Après avoir écouté attentivement tous les orateurs, je remarque que le seul argument utilisé pour défendre la postulation a été – malgré le grand nombre de professionnels du droit présents dans la salle – l'aménagement du territoire, et ses enjeux réels ou supposés. Personne n'a défendu son intérêt pour les citoyens, les clients ou la bonne administration de la justice : on ne parle que des recettes qui devraient rester sur tel ou tel territoire. L'argumentation des adversaires de cette réforme apparaît donc assez faible.
Chaque fois que nous nous apprêtons à réformer au service des citoyens, on nous annonce la désertification et l'apocalypse. N'agitons pas les peurs dans le seul dessein d'éviter tout changement. Il y a de plus quelque chose de cocasse à vouloir faire porter à ce projet de loi les péchés de la loi Dati ; et il n'y aura pas, cela a été dit, de loi « Dati bis ».
Je voudrais souligner que quatorze des vingt recommandations formulées par la mission d'information emmenée par Cécile Untermaier ont été intégrées à ce projet de loi, et que deux autres le seront sans doute si nos amendements sont adoptés : peu de rapports parlementaires sont aussi bien traités – j'en connais qui ne servent même pas à caler une armoire !
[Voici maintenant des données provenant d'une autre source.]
(* ===== verification/Printf.v ===== *)
(** * The kernel's printf (src/src/lib/printf.c)

    The formatter works in a buffer of its own and its result goes to a caller's
    buffer or to the console, that is to the serial line and the screen, or to
    the buffer that captures the output of a shell pipeline. Arguments are the
    values the caller passes; taking one of another type is undefined, as in C. *)

From S2P Require Import Prelude Pmm Mem Strings Vmm Heap Cpu Input Console Shm Vfs Devfs.

(** ** Formatting *)

(** A variable argument: a word, or a string, which can be null. *)
Inductive arg : Type := Num (v : Z) | Str (s : option (list Z)).

(** char buf[2048] up to pos, and the arguments that are left. *)
Record formatter := Fmt { f_buf : list Z; f_args : list arg }.
Definition BUF_SIZE : Z := 2048.
Definition f_pos (s : formatter) : Z := Z.of_nat (length (f_buf s)).

(** The EMIT macro: a full buffer drops the character. *)
Definition EMIT (c : Z) : M formatter unit :=
  modify (fun s => if f_pos s <? BUF_SIZE - 1 then Fmt (f_buf s ++ [u8 c]) (f_args s) else s).
Fixpoint emit_all (cs : list Z) : M formatter unit :=
  match cs with [] => mret tt | c :: cs' => EMIT c;; emit_all cs' end.
(** Stores without that test. *)
Definition store_all (cs : list Z) : M formatter unit :=
  s ← get;
  if BUF_SIZE <? f_pos s + Z.of_nat (length cs) then ub else put (Fmt (f_buf s ++ cs) (f_args s)).

Definition va_num : M formatter Z :=
  s ← get; match f_args s with Num v :: l => put (Fmt (f_buf s) l);; mret v | _ => ub end.
Definition va_str : M formatter (option (list Z)) :=
  s ← get; match f_args s with Str p :: l => put (Fmt (f_buf s) l);; mret p | _ => ub end.

Definition dig (upper : bool) (d : Z) : Z := if d <? 10 then 48 + d else if upper then 55 + d else 87 + d.
(** The digits, last first. *)
Fixpoint digits_rev (fuel : nat) (upper : bool) (base val : Z) : list Z :=
  match fuel with
  | O => []
  | S k => if val =? 0 then [] else dig upper (val mod base) :: digits_rev k upper base (val / base)
  end.

Definition fmt_uint (val base : Z) (upper : bool) (width pad : Z) (left sign_plus negative : bool) : M formatter unit :=
  let tmp := if val =? 0 then [48] else digits_rev 64 upper base val in
  let prefix := if negative then [45] else if sign_plus then [43] else [] in
  let total := Z.of_nat (length tmp) + Z.of_nat (length prefix) in
  let padding := Z.to_nat (width - total) in
  store_all ((if negb left && (pad =? 32) then replicate padding 32 else []) ++ prefix ++
             (if negb left && (pad =? 48) then replicate padding 48 else []) ++ rev tmp ++
             (if left then replicate padding 32 else [])).

Record flags := Flags { left : bool; sign_plus : bool; pad : Z }.
Definition no_flags : flags := Flags false false 32.
Fixpoint scan_flags (fmt : list Z) (f : flags) : flags * list Z :=
  match fmt with
  | c :: fmt' =>
      if c =? 45 then scan_flags fmt' (Flags true (sign_plus f) (pad f))
      else if c =? 43 then scan_flags fmt' (Flags (left f) true (pad f))
      else if c =? 48 then scan_flags fmt' (Flags (left f) (sign_plus f) 48)
      else if c =? 35 then scan_flags fmt' f
      else (f, fmt)
  | [] => (f, [])
  end.
Fixpoint scan_digits (fmt : list Z) (width : Z) : Z * list Z :=
  match fmt with
  | c :: fmt' => if (48 <=? c) && (c <=? 57) then scan_digits fmt' (s32 (width * 10 + (c - 48))) else (width, fmt)
  | [] => (width, [])
  end.
Definition scan_width (fmt : list Z) : M formatter (Z * list Z) :=
  match fmt with
  | c :: fmt' => if c =? 42 then w ← va_num; mret (s32 w, fmt') else mret (scan_digits fmt 0)
  | [] => mret (0, [])
  end.
(** Whether the argument is 64 bits wide. *)
Definition scan_length (fmt : list Z) : bool * list Z :=
  match fmt with
  | c :: fmt' =>
      if c =? 108 then (true, match fmt' with d :: fmt'' => if d =? 108 then fmt'' else fmt' | [] => [] end)
      else if c =? 122 then (true, fmt')
      else (false, fmt)
  | [] => (false, [])
  end.

Definition null_text : list Z := bytes_of "(null)".
(** The conversion: a minus sign is for the value below zero. *)
Definition signed_arg (long : bool) (v : Z) : Z := if long then s64 v else s32 v.
Definition unsigned_arg (long : bool) (v : Z) : Z := if long then u64 v else u32 v.
Definition convert (spec : Z) (f : flags) (width : Z) (long : bool) : M formatter unit :=
  let number base upper := v ← va_num; fmt_uint (unsigned_arg long v) base upper width (pad f) (left f) false false in
  if spec =? 99 then v ← va_num; EMIT v
  else if spec =? 115 then
    p ← va_str;
    let s := match p with Some s => s | None => null_text end in
    let pad_n := replicate (Z.to_nat (width - Z.of_nat (length s))) 32 in
    (if negb (left f) then emit_all pad_n else mret tt);; emit_all s;; (if left f then emit_all pad_n else mret tt)
  else if (spec =? 100) || (spec =? 105) then
    v ← va_num;
    let v := signed_arg long v in
    fmt_uint (u64 (Z.abs v)) 10 false width (pad f) (left f) (sign_plus f) (v <? 0)
  else if spec =? 117 then number 10 false
  else if (spec =? 120) || (spec =? 88) then number 16 (spec =? 88)
  else if spec =? 111 then number 8 false
  else if spec =? 98 then v ← va_num; fmt_uint (u64 v) 2 false width (pad f) (left f) false false
  else if spec =? 112 then v ← va_num; EMIT 48;; EMIT 120;; fmt_uint (u64 v) 16 false 16 48 false false false
  else if spec =? 37 then EMIT 37
  else if spec =? 110 then mret tt
  else EMIT 37;; EMIT spec.

(** One turn of the loop at a character; the rest of the format. When the format
    ends inside a conversion its terminator is taken for the conversion and the
    reading goes on behind it. *)
Definition format_step (c : Z) (fmt' : list Z) : M formatter (list Z) :=
  if negb (c =? 37) then EMIT c;; mret fmt'
  else
    let '(f, fmt) := scan_flags fmt' no_flags in
    '(width, fmt) ← scan_width fmt;
    let '(long, fmt) := scan_length fmt in
    match fmt with
    | [] => ub
    | spec :: fmt => convert spec f width long;; mret fmt
    end.
(** Every turn takes a character, so [fuel] is the length of the format. *)
Fixpoint format (fuel : nat) (fmt : list Z) : M formatter unit :=
  match fmt with
  | [] => mret tt
  | c :: fmt' =>
      s ← get;
      if BUF_SIZE - 1 <=? f_pos s then mret tt
      else
        match fuel with
        | O => no_fuel
        | S fuel' => rest ← format_step c fmt'; format fuel' rest
        end
  end.

(** The buffer when the loop ends; its terminator must fit. *)
Definition formatted (fmt : list Z) (args : list arg) : outcome (list Z) :=
  match format (length fmt) fmt (Fmt [] args) with
  | Done (_, s) => if BUF_SIZE <=? f_pos s then Undefined else Done (f_buf s)
  | Panicked msg => Panicked msg
  | Undefined => Undefined
  | Blocked => Blocked
  | OutOfFuel => OutOfFuel
  end.

(** ** Output *)

(** The static kout_buf, kout_len and kout_cap; a null buffer is the console. *)
Record kout (St : Type) := Kout { o_kernel : St; kout_buf : Z; kout_len : Z; kout_cap : Z }.
Arguments Kout {_}.
Arguments o_kernel {_}.
Arguments kout_buf {_}.
Arguments kout_len {_}.
Arguments kout_cap {_}.

#[export] Instance o_kernel_lens St : Lens (kout St) St :=
  {| view := o_kernel; over k s := Kout k (kout_buf s) (kout_len s) (kout_cap s) |}.
#[export] Instance o_kernel_laws St : LensLaws (kout St) St.
Proof. split; [done|by intros []|done]. Qed.

Section output.
(** Bound of the polls of the serial line. *)
Context (fuel : nat).
Abbreviation out := (kout kstate) (only parsing).

Definition kout_redirect (buf cap : Z) : M out unit := modify (fun s => Kout (o_kernel s) buf 0 cap).
Definition kout_reset : M out unit := modify (fun s => Kout (o_kernel s) 0 0 0).
Definition kout_written : M out Z := gets kout_len.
Imaginons que des citoyens désintéressés nous aient écoutés : ils se sont sans doute interrogés sur ce qu'était vraiment la postulation. Disons-leur que ce qui compte vraiment aujourd'hui, c'est la montée en puissance du RPVA, c'est-à-dire que l'on peut aujourd'hui transmettre beaucoup plus facilement des pièces d'un tribunal à l'autre. Cette réforme ne diminuera pas le nombre des avocats, comme plusieurs bâtonniers l'ont confirmé à Cécile Untermaier. Certains protestent parce que leur audition aurait eu lieu entre Noël et le Jour de l'An ! Mais elle a eu lieu la semaine dernière et était ouverte à tous, et Gilles Lurton y a d'ailleurs participé. Que ceux qui n'y étaient pas ne viennent pas se plaindre !
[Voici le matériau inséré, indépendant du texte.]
(* ===== verification/VfsData.v ===== *)
(** * File contents (vfs_read, vfs_write, vfs_lseek of src/src/fs/vfs.c)

    A file is a list of bytes: what the blocks behind the nodes hold, and what
    reading and writing through a descriptor does to it, over any allocator
    that keeps the promises of [AllocatorLaws]. *)

From S2P Require Import Prelude Pmm Mem Strings Vmm Heap Vfs Devfs.

Section data.
Context {St : Type} `{AllocatorLaws St} `{!Devices St}.
Implicit Types s : vfs St.

Definition is_file s (i : Z) : Prop :=
  0 <= i < 256 /\ n_used (nodes s i) = true /\ n_type (nodes s i) = VFS_FILE.

(** The bytes of a file. *)
Definition contents s (i : Z) : list Z :=
  load_bytes (a_mem (v_st s)) (n_data (nodes s i)) (Z.to_nat (n_size (nodes s i))).

(** Every file's data lies in a live block of its own that holds its capacity. *)
Record files_inv (L : gmap Z Z) s : Prop := {
  fi_alloc : a_inv L (v_st s);
  fi_size : forall i, is_file s i -> 0 <= n_size (nodes s i) <= n_capacity (nodes s i);
  fi_block : forall i, is_file s i ->
    (n_data (nodes s i) = 0 /\ n_capacity (nodes s i) = 0) \/
    exists c, L !! n_data (nodes s i) = Some c /\ n_capacity (nodes s i) <= c;
  fi_own : forall i j, is_file s i -> is_file s j -> n_data (nodes s i) = n_data (nodes s j) ->
    n_data (nodes s i) <> 0 -> i = j
}.

(** The descriptor is open on file [i] with the access asked for. *)
Definition open_on s (fd i flag : Z) : Prop :=
  fd_ok s fd = true /\ has_flag (f_flags (fds s fd)) flag = true /\ fd_node s fd = Some i /\ is_file s i.

Lemma length_contents s i : List.length (contents s i) = Z.to_nat (n_size (nodes s i)).
Proof. apply length_load_bytes. Qed.

Lemma load_bytes_ext m m' a b n :
  (forall o, 0 <= o < Z.of_nat n -> m (a + o) = m' (b + o)) -> load_bytes m a n = load_bytes m' b n.
Proof.
  intros Hm. apply list_eq. intros k. rewrite !lookup_load_bytes. case_decide; [|done].
  f_equal. apply Hm. lia.
Qed.

Lemma load_bytes_app m a n k : load_bytes m a (n + k) = load_bytes m a n ++ load_bytes m (a + Z.of_nat n) k.
Proof.
  apply list_eq. intros j. rewrite lookup_app, !lookup_load_bytes. rewrite length_load_bytes.
  destruct (decide (j < n)%nat); [by rewrite decide_True by lia|].
  destruct (decide (j < n + k)%nat); [rewrite decide_True by lia|by rewrite decide_False by lia].
  do 2 f_equal. lia.
Qed.
Lemma load_bytes_take m a n k : take k (load_bytes m a n) = load_bytes m a (Nat.min k n).
Proof.
  apply list_eq. intros j. destruct (decide (j < k)%nat).
  - rewrite lookup_take_lt by done. rewrite !lookup_load_bytes.
    destruct (decide (j < n)%nat); [by rewrite decide_True by lia|by rewrite decide_False by lia].
  - rewrite lookup_take_ge, lookup_load_bytes, decide_False by lia. done.
Qed.
Lemma load_bytes_drop m a n k : drop k (load_bytes m a n) = load_bytes m (a + Z.of_nat k) (n - k).
Proof.
  apply list_eq. intros j. rewrite lookup_drop, !lookup_load_bytes.
  destruct (decide (k + j < n)%nat); [rewrite decide_True by lia|by rewrite decide_False by lia].
  do 2 f_equal. lia.
Qed.

Lemma is_file_set_node s i d size cap t j :
  is_file s i ->
  is_file (set_node i (with_data d size cap (nodes s i)) (over t s)) j <-> is_file s j.
Proof.
  intros Hi. unfold is_file. cbn. rewrite upd_case. destruct (Z.eqb_spec j i) as [->|]; [|done]. done.
Qed.

(** The block of a file, null or live, moved to a larger one. *)
Definition moved (L : gmap Z Z) s (i n q : Z) (t : St) : Prop :=
  let d := n_data (nodes s i) in
  0 < q /\ L !! q = None /\ exists c, n <= c /\ a_inv (<[q := c]> (delete d L)) t /\
    keeps_live (delete d L) (a_mem (v_st s)) (a_mem t) /\
    (forall o, 0 <= o < n_size (nodes s i) -> a_mem t (q + o) = a_mem (v_st s) (d + o)).

Lemma live_pos L s p c : files_inv L s -> L !! p = Some c -> 0 < p.
Proof. intros Hinv Hp. by destruct (a_range L (v_st s) p c (fi_alloc _ _ Hinv) Hp). Qed.

Lemma realloc_moves L s i n :
  files_inv L s -> is_file s i -> n_capacity (nodes s i) < n <= 2^62 ->
  safe (a_realloc (n_data (nodes s i)) n) (v_st s) (moved L s i n).
Proof.
  intros Hinv Hi Hn. pose proof (fi_size _ _ Hinv i Hi) as Hsz.
  destruct (fi_block _ _ Hinv i Hi) as [[Hd Hc]|(c & Hc & Hcap)].
  - unfold wp. rewrite Hd, a_realloc_null.
    eapply wp_mono; [apply (a_malloc_law L); [apply Hinv|lia]|]. cbn beta.
    intros q t (Hq & HL & c & Hc' & Hi' & Hk). unfold moved. rewrite Hd.
    assert (delete 0 L = L) as ->.
    { apply delete_id. destruct (L !! 0) as [k|] eqn:Hk0; [|done]. by pose proof (live_pos _ _ _ _ Hinv Hk0). }
    split_and!; [done|done|]. exists c. split_and!; [done..|]. intros o Ho. lia.
  - eapply wp_mono; [apply (a_realloc_law L); [apply Hinv|done|lia]|]. cbn beta.
    intros q t (Hq & HL & c' & Hc' & Hi' & Hk & Hcopy). split_and!; [done..|]. exists c'. split_and!; [done..|].
    intros o Ho. apply Hcopy. lia.
Qed.

(** A node's data pointer is null, live and moved, or live and another block. *)
Lemma block_kept L s i j n q t c : files_inv L s -> is_file s i -> is_file s j -> j <> i ->
  moved L s i n q t -> L !! n_data (nodes s j) = Some c -> delete (n_data (nodes s i)) L !! n_data (nodes s j) = Some c.
Proof.
  intros Hinv Hi Hj Hne _ Hc. rewrite lookup_delete_ne; [done|]. intros Hd. apply Hne. symmetry.
  apply (fi_own _ _ Hinv); [done..|]. pose proof (live_pos _ _ _ _ Hinv Hc). lia.
Qed.

Definition grow_node s (i q n : Z) (t : St) : vfs St :=
  set_node i (with_data q (n_size (nodes s i)) n (nodes s i)) (over t s).

Lemma grow_other s i q n t j : j <> i -> nodes (grow_node s i q n t) j = nodes s j.
Proof. intros. cbn. by rewrite upd_other. Qed.
Lemma grow_self s i q n t : nodes (grow_node s i q n t) i = with_data q (n_size (nodes s i)) n (nodes s i).
Proof. cbn. by rewrite upd_same. Qed.

Lemma grow_contents L s i n q t j : files_inv L s -> is_file s i -> is_file s j -> moved L s i n q t ->
  contents (grow_node s i q n t) j = contents s j.
Proof.
  intros Hinv Hi Hj Hm. unfold contents. cbn [v_st].
  change (v_st (grow_node s i q n t)) with t. destruct (decide (j = i)) as [->|Hne].
  - rewrite grow_self. cbn [n_size n_data with_data]. apply load_bytes_ext. intros o Ho.
    destruct Hm as (_ & _ & c & _ & _ & _ & Hcopy). apply Hcopy. lia.
  - rewrite grow_other by done. apply load_bytes_ext. intros o Ho. symmetry.
    pose proof (fi_size _ _ Hinv j Hj). destruct (fi_block _ _ Hinv j Hj) as [[_ ?]|(c & Hc & ?)]; [lia|].
    pose proof (block_kept L s i j n q t c Hinv Hi Hj Hne Hm Hc) as Hc'.
    destruct Hm as (_ & _ & c' & _ & _ & Hk & _). apply (Hk _ _ Hc'). lia.
Qed.

Lemma grow_inv L s i n q t : files_inv L s -> is_file s i -> n_capacity (nodes s i) < n -> moved L s i n q t ->
  exists L', files_inv L' (grow_node s i q n t).
Proof.
  intros Hinv Hi Hn Hm. pose proof Hm as (Hq & HLq & c & Hc & Ha & _).
  exists (<[q := c]> (delete (n_data (nodes s i)) L)).
  assert (forall j, is_file (grow_node s i q n t) j -> is_file s j) as Hfile.
  { intros j. by apply is_file_set_node. }
  assert (forall j, is_file s j -> n_data (nodes s j) <> q) as Hnq.
  { intros j Hj Hd. destruct (fi_block _ _ Hinv j Hj) as [[Hz _]|(c' & Hc' & _)]; [lia|]. congruence. }
  split.
  - exact Ha.
  - intros j Hj%Hfile. destruct (decide (j = i)) as [->|Hne]; [|rewrite grow_other by done; by apply (fi_size _ _ Hinv)].
    rewrite grow_self. cbn. pose proof (fi_size _ _ Hinv i Hi). lia.
  - intros j Hj%Hfile. destruct (decide (j = i)) as [->|Hne].
    + rewrite grow_self. right. exists c. cbn. by rewrite lookup_insert_eq.
    + rewrite grow_other by done. destruct (fi_block _ _ Hinv j Hj) as [?|(c' & Hc' & ?)]; [by left|].
      right. exists c'. split; [|done]. rewrite lookup_insert_ne by (apply not_eq_sym, Hnq, Hj).
      by apply (block_kept L s i j n q t c').
  - intros j k Hj%Hfile Hk%Hfile. destruct (decide (j = i)) as [->|Hj'], (decide (k = i)) as [->|Hk']; [done|..].
    + rewrite grow_self, grow_other by done. cbn. intros Heq. by destruct (Hnq k Hk).
    + rewrite grow_self, grow_other by done. cbn. intros Heq. by destruct (Hnq j Hj).
    + rewrite !grow_other by done. by apply (fi_own _ _ Hinv).
Qed.

(** The bytes stored into the block of a file, and the size that results. *)
Definition end_size s (i e : Z) : Z := Z.max (n_size (nodes s i)) e.
Definition put_node s (i off : Z) (buf : list Z) : vfs St :=
  let n := nodes s i in
  set_node i (with_data (n_data n) (end_size s i (off + Z.of_nat (List.length buf))) (n_capacity n) n)
    (over (a_put (store_bytes (a_mem (v_st s)) (n_data n + off) buf) (v_st s)) s).

(** What a write makes of the bytes of a file; a hole gets unknown bytes. *)
Definition overlay (old hole buf : list Z) (off : nat) : list Z :=
  take off (old ++ hole) ++ buf ++ drop (off + List.length buf) old.

Section put.
Context (L : gmap Z Z) (s : vfs St) (i off : Z) (buf : list Z).
Hypothesis Hinv : files_inv L s.
Hypothesis Hi : is_file s i.
Hypothesis Hoff : 0 <= off.
Hypothesis Hbuf : buf <> [] /\ Forall (fun b => 0 <= b < 256) buf.
Hypothesis Hcap : off + Z.of_nat (List.length buf) <= n_capacity (nodes s i).

Lemma buf_length : 0 < Z.of_nat (List.length buf).
Proof using Hbuf. clear Hcap. destruct Hbuf as [Hb _]. destruct buf; [done|cbn; lia]. Qed.
Lemma put_block : exists c, L !! n_data (nodes s i) = Some c /\ n_capacity (nodes s i) <= c.
Proof using Hinv Hi Hoff Hbuf Hcap.
  pose proof buf_length. destruct (fi_block _ _ Hinv i Hi) as [[_ ?]|?]; [lia|done].
Qed.
Lemma put_mem x : a_mem (v_st (put_node s i off buf)) x =
  match buf !! Z.to_nat (x - (n_data (nodes s i) + off)) with
  | Some b => if n_data (nodes s i) + off <=? x then b else a_mem (v_st s) x
  | None => a_mem (v_st s) x
  end.
Proof using Hbuf H0.
  cbn. rewrite a_mem_put, store_bytes_at. destruct (buf !! _) as [b|] eqn:Hb; [|done].
  rewrite u8_small; [done|]. by apply (Forall_lookup_1 _ _ _ _ (proj2 Hbuf) Hb).
Qed.
Lemma put_file j : is_file (put_node s i off buf) j <-> is_file s j.
Proof using Hi. by apply is_file_set_node. Qed.
Lemma put_other j : j <> i -> nodes (put_node s i off buf) j = nodes s j.
Proof using Type. intros. cbn. by rewrite upd_other. Qed.

Lemma put_inv : files_inv L (put_node s i off buf).
Proof using Hinv Hi Hoff Hbuf Hcap.
  destruct put_block as (c & Hc & Hcc). pose proof (fi_size _ _ Hinv i Hi) as Hsz.
  assert (forall {A} (f : VFSNode -> A) j, f (with_data (n_data (nodes s i)) (end_size s i (off + Z.of_nat (List.length buf)))
      (n_capacity (nodes s i)) (nodes s i)) = f (nodes s i) -> f (nodes (put_node s i off buf) j) = f (nodes s j)) as Hf.
  { intros A f j Hx. cbn. rewrite upd_case. by destruct (Z.eqb_spec j i) as [->|]. }
  split.
  - cbn. apply (a_write L _ (n_data (nodes s i)) c); [apply Hinv|done| |].
    + apply mem_ok_store_bytes, (a_mem_ok L), Hinv.
    + intros a Ha. rewrite store_bytes_at. destruct (buf !! _) as [b|] eqn:Hb; [|done].
      apply lookup_lt_Some in Hb. destruct (Z.leb_spec (n_data (nodes s i) + off) a); [lia|done].
  - intros j Hj%put_file. destruct (decide (j = i)) as [->|Hne]; [|rewrite put_other by done; by apply (fi_size _ _ Hinv)].
    cbn. rewrite upd_same. cbn. unfold end_size. lia.
  - intros j Hj%put_file. rewrite (Hf _ n_data), (Hf _ n_capacity) by done. by apply (fi_block _ _ Hinv).
  - intros j k Hj%put_file Hk%put_file. rewrite !(Hf _ n_data) by done. by apply (fi_own _ _ Hinv).
Qed.

Lemma put_contents_other j : is_file s j -> j <> i -> contents (put_node s i off buf) j = contents s j.
Proof using Hinv Hi Hoff Hbuf Hcap.
  intros Hj Hne. unfold contents. rewrite put_other by done. apply load_bytes_ext. intros o Ho.
  rewrite put_mem. destruct (buf !! _) as [b|] eqn:Hb; [|done]. apply lookup_lt_Some in Hb.
  destruct (Z.leb_spec (n_data (nodes s i) + off) (n_data (nodes s j) + o)) as [Hle|]; [|done]. exfalso.
  destruct put_block as (c & Hc & Hcc). pose proof (fi_size _ _ Hinv j Hj).
  destruct (fi_block _ _ Hinv j Hj) as [[_ ?]|(c' & Hc' & ?)]; [lia|].
  assert (n_data (nodes s i) <> n_data (nodes s j)) as Hd.
  { intros Hd. apply Hne. symmetry. apply (fi_own _ _ Hinv); [done..|]. pose proof (live_pos _ _ _ _ Hinv Hc). lia. }
  destruct (a_disj L (v_st s) _ _ _ _ (fi_alloc _ _ Hinv) Hc Hc' Hd); lia.
Qed.

Lemma put_contents : exists hole, List.length hole = Z.to_nat (off - n_size (nodes s i)) /\
  contents (put_node s i off buf) i = overlay (contents s i) hole buf (Z.to_nat off).
Proof using Hinv Hi Hoff Hbuf Hcap.
  pose proof (fi_size _ _ Hinv i Hi) as Hsz. pose proof buf_length as Hlen.
  set (d := n_data (nodes s i)). set (n := n_size (nodes s i)) in *.
  set (hole := load_bytes (a_mem (v_st s)) (d + n) (Z.to_nat (off - n))). exists hole.
  split; [apply length_load_bytes|]. unfold overlay.
  assert (contents s i ++ hole = load_bytes (a_mem (v_st s)) d (Z.to_nat (Z.max n off))) as ->.
  { unfold contents, hole. fold d n. replace (d + n) with (d + Z.of_nat (Z.to_nat n)) by lia.
    rewrite <- load_bytes_app. f_equal. lia. }
  rewrite load_bytes_take. unfold contents. fold d n. rewrite load_bytes_drop.
  assert (nodes (put_node s i off buf) i = with_data d (end_size s i (off + Z.of_nat (List.length buf)))
    (n_capacity (nodes s i)) (nodes s i)) as -> by (cbn; by rewrite upd_same).
  cbn [n_data n_size with_data]. unfold end_size. fold n.
  replace (Z.to_nat (Z.max n (off + Z.of_nat (List.length buf)))) with
    (Z.to_nat off + (List.length buf + (Z.to_nat n - (Z.to_nat off + List.length buf))))%nat by lia.
  rewrite !load_bytes_app. f_equal; [|f_equal].
  - replace (Nat.min _ _) with (Z.to_nat off) by lia. apply load_bytes_ext. intros o Ho. rewrite put_mem.
    fold d. destruct (buf !! _) as [b|]; [|done]. by replace (d + off <=? d + o) with false by blia.
  - apply list_eq. intros k. rewrite lookup_load_bytes. case_decide as Hk.
    + destruct (lookup_lt_is_Some_2 buf k Hk) as [b Hb]. rewrite put_mem. fold d.
      replace (Z.to_nat (d + Z.of_nat (Z.to_nat off) + Z.of_nat k - (d + off))) with k by lia. rewrite Hb.
      by replace (_ <=? _) with true by blia.
    + symmetry. apply lookup_ge_None. lia.
  - apply load_bytes_ext. intros o Ho. rewrite put_mem. fold d.
    destruct (buf !! _) as [b|] eqn:Hb; [apply lookup_lt_Some in Hb; lia|]. f_equal. lia.
Qed.
End put.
L'extension de la postulation au niveau du ressort de la cour d'appel est un moyen terme entre le projet originel de suppression de la territorialité de la postulation à l'échelle nationale – qui avait la faveur du barreau de Paris – et le statu quo. Le RPVA aura ainsi le temps de devenir pleinement opérationnel. La qualité de la justice ne se dégradera pas et les avocats pourront continuer d'avoir recours à des correspondants. Mais le tarif réglementé de la postulation est supprimé : les éventuels frais supplémentaires devront être facturés de façon transparente.
C'est donc une avancée économique pour le citoyen, sans dégradation de l'accès à la justice, sans risque d'appauvrissement numérique des barreaux. Elle permettra aussi une plus grande transparence. N'affaiblissons pas la portée de cet article.